### Task item
When you reach the line that contains "and store samples" in the data below, copy it and every line after it exactly, adding nothing.

(Stored data)
(** * NLMS echo cancellation: a shallow embedding and its properties

    The TypeScript sources compute on JavaScript numbers (IEEE-754 binary64)
    and store samples in [Float32Array]s.  The embedding is written once over
    an interface [Number] of the arithmetic the sources use, and read at two
    instances:

    - [IEEE.number]: Rocq's primitive binary64 floats, with [fround] the
      rounding to binary32 that every [Float32Array] store performs.  Every
      definition computes there, so concrete runs are replayed with
      [vm_compute];
    - [Ideal.number]: the real numbers, rounding-free, for the algebraic
      statements (sums, norms, bounds) that are meant up to rounding.

    Statements that only depend on the control flow are proved for every
    instance at once. *)

From Stdlib Require Import ZArith List Reals Lra Lia Floats.
From stdpp Require Import base tactics option list.
Import ListNotations.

### Result of this exercise
    and store samples in [Float32Array]s.  The embedding is written once over
    an interface [Number] of the arithmetic the sources use, and read at two
    instances:

    - [IEEE.number]: Rocq's primitive binary64 floats, with [fround] the
      rounding to binary32 that every [Float32Array] store performs.  Every
      definition computes there, so concrete runs are replayed with
      [vm_compute];
    - [Ideal.number]: the real numbers, rounding-free, for the algebraic
      statements (sums, norms, bounds) that are meant up to rounding.

    Statements that only depend on the control flow are proved for every
    instance at once. *)

From Stdlib Require Import ZArith List Reals Lra Lia Floats.
From stdpp Require Import base tactics option list.
Import ListNotations.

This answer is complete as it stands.